- PROVIDED MATERIAL:
>>
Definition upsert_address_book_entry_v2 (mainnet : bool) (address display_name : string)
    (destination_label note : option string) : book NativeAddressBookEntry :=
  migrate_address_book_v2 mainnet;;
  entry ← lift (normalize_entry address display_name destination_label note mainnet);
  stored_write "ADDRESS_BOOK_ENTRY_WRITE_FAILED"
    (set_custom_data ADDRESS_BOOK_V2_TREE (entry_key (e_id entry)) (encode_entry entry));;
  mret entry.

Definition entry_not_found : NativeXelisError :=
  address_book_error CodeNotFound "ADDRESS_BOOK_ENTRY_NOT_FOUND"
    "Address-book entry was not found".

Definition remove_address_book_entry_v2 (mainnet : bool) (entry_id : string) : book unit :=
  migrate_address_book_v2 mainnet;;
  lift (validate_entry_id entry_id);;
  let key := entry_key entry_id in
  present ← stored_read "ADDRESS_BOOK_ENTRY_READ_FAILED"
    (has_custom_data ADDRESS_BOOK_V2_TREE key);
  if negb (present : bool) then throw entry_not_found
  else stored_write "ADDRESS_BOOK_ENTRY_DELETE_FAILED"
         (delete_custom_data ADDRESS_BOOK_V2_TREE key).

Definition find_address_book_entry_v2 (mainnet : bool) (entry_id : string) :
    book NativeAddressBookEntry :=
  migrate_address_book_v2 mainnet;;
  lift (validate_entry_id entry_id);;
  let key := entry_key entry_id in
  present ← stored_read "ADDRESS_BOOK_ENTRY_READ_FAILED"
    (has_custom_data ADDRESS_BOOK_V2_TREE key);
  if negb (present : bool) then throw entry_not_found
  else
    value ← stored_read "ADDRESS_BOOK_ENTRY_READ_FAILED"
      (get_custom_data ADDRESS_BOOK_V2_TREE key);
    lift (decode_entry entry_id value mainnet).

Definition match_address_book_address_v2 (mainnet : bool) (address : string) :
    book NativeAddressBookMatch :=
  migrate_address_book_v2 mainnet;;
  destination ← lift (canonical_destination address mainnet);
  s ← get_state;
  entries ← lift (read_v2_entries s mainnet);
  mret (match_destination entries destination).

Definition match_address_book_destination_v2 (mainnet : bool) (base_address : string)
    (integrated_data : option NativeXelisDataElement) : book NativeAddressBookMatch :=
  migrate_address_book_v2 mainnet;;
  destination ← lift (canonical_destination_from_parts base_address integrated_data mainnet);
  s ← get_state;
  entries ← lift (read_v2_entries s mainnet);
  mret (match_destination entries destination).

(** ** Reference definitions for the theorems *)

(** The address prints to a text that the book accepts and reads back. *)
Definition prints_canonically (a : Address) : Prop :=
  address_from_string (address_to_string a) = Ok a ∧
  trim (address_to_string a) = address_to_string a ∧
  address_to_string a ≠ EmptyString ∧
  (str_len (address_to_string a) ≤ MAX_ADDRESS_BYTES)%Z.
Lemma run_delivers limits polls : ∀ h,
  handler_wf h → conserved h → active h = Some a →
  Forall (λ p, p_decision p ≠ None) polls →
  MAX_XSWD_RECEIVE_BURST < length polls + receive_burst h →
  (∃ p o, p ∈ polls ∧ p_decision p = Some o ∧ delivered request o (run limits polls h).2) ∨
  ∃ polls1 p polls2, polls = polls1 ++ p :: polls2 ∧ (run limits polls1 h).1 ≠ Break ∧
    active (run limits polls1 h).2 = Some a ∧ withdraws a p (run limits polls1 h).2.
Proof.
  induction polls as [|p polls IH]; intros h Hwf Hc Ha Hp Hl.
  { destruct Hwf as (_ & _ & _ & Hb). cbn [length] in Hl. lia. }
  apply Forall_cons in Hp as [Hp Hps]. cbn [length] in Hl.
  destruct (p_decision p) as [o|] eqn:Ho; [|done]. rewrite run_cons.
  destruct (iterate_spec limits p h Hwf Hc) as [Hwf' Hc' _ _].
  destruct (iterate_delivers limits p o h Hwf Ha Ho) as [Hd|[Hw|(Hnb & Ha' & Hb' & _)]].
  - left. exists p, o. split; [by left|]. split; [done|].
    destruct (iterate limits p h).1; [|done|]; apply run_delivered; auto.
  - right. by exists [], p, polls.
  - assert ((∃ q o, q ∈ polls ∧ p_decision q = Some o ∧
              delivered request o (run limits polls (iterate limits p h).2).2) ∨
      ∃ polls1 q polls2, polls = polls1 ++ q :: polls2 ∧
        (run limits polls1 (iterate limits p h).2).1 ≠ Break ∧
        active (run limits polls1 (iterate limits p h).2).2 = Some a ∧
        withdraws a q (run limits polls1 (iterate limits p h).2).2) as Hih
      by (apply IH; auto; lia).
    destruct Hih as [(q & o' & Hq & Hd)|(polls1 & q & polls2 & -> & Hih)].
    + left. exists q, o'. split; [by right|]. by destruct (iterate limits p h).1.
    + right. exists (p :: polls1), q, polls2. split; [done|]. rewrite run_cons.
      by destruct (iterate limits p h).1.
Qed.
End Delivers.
<<
- ACTIVITY:
Without changing anything, repeat the whole listing.

- OUTPUT BELOW:
Definition upsert_address_book_entry_v2 (mainnet : bool) (address display_name : string)
    (destination_label note : option string) : book NativeAddressBookEntry :=
  migrate_address_book_v2 mainnet;;
  entry ← lift (normalize_entry address display_name destination_label note mainnet);
  stored_write "ADDRESS_BOOK_ENTRY_WRITE_FAILED"
    (set_custom_data ADDRESS_BOOK_V2_TREE (entry_key (e_id entry)) (encode_entry entry));;
  mret entry.

Definition entry_not_found : NativeXelisError :=
  address_book_error CodeNotFound "ADDRESS_BOOK_ENTRY_NOT_FOUND"
    "Address-book entry was not found".

Definition remove_address_book_entry_v2 (mainnet : bool) (entry_id : string) : book unit :=
  migrate_address_book_v2 mainnet;;
  lift (validate_entry_id entry_id);;
  let key := entry_key entry_id in
  present ← stored_read "ADDRESS_BOOK_ENTRY_READ_FAILED"
    (has_custom_data ADDRESS_BOOK_V2_TREE key);
  if negb (present : bool) then throw entry_not_found
  else stored_write "ADDRESS_BOOK_ENTRY_DELETE_FAILED"
         (delete_custom_data ADDRESS_BOOK_V2_TREE key).

Definition find_address_book_entry_v2 (mainnet : bool) (entry_id : string) :
    book NativeAddressBookEntry :=
  migrate_address_book_v2 mainnet;;
  lift (validate_entry_id entry_id);;
  let key := entry_key entry_id in
  present ← stored_read "ADDRESS_BOOK_ENTRY_READ_FAILED"
    (has_custom_data ADDRESS_BOOK_V2_TREE key);
  if negb (present : bool) then throw entry_not_found
  else
    value ← stored_read "ADDRESS_BOOK_ENTRY_READ_FAILED"
      (get_custom_data ADDRESS_BOOK_V2_TREE key);
    lift (decode_entry entry_id value mainnet).

Definition match_address_book_address_v2 (mainnet : bool) (address : string) :
    book NativeAddressBookMatch :=
  migrate_address_book_v2 mainnet;;
  destination ← lift (canonical_destination address mainnet);
  s ← get_state;
  entries ← lift (read_v2_entries s mainnet);
  mret (match_destination entries destination).

Definition match_address_book_destination_v2 (mainnet : bool) (base_address : string)
    (integrated_data : option NativeXelisDataElement) : book NativeAddressBookMatch :=
  migrate_address_book_v2 mainnet;;
  destination ← lift (canonical_destination_from_parts base_address integrated_data mainnet);
  s ← get_state;
  entries ← lift (read_v2_entries s mainnet);
  mret (match_destination entries destination).

(** ** Reference definitions for the theorems *)

(** The address prints to a text that the book accepts and reads back. *)
Definition prints_canonically (a : Address) : Prop :=
  address_from_string (address_to_string a) = Ok a ∧
  trim (address_to_string a) = address_to_string a ∧
  address_to_string a ≠ EmptyString ∧
  (str_len (address_to_string a) ≤ MAX_ADDRESS_BYTES)%Z.
Lemma run_delivers limits polls : ∀ h,
  handler_wf h → conserved h → active h = Some a →
  Forall (λ p, p_decision p ≠ None) polls →
  MAX_XSWD_RECEIVE_BURST < length polls + receive_burst h →
  (∃ p o, p ∈ polls ∧ p_decision p = Some o ∧ delivered request o (run limits polls h).2) ∨
  ∃ polls1 p polls2, polls = polls1 ++ p :: polls2 ∧ (run limits polls1 h).1 ≠ Break ∧
    active (run limits polls1 h).2 = Some a ∧ withdraws a p (run limits polls1 h).2.
Proof.
  induction polls as [|p polls IH]; intros h Hwf Hc Ha Hp Hl.
  { destruct Hwf as (_ & _ & _ & Hb). cbn [length] in Hl. lia. }
  apply Forall_cons in Hp as [Hp Hps]. cbn [length] in Hl.
  destruct (p_decision p) as [o|] eqn:Ho; [|done]. rewrite run_cons.
  destruct (iterate_spec limits p h Hwf Hc) as [Hwf' Hc' _ _].
  destruct (iterate_delivers limits p o h Hwf Ha Ho) as [Hd|[Hw|(Hnb & Ha' & Hb' & _)]].
  - left. exists p, o. split; [by left|]. split; [done|].
    destruct (iterate limits p h).1; [|done|]; apply run_delivered; auto.
  - right. by exists [], p, polls.
  - assert ((∃ q o, q ∈ polls ∧ p_decision q = Some o ∧
              delivered request o (run limits polls (iterate limits p h).2).2) ∨
      ∃ polls1 q polls2, polls = polls1 ++ q :: polls2 ∧
        (run limits polls1 (iterate limits p h).2).1 ≠ Break ∧
        active (run limits polls1 (iterate limits p h).2).2 = Some a ∧
        withdraws a q (run limits polls1 (iterate limits p h).2).2) as Hih
      by (apply IH; auto; lia).
    destruct Hih as [(q & o' & Hq & Hd)|(polls1 & q & polls2 & -> & Hih)].
    + left. exists q, o'. split; [by right|]. by destruct (iterate limits p h).1.
    + right. exists (p :: polls1), q, polls2. split; [done|]. rewrite run_cons.
      by destruct (iterate limits p h).1.
Qed.
End Delivers.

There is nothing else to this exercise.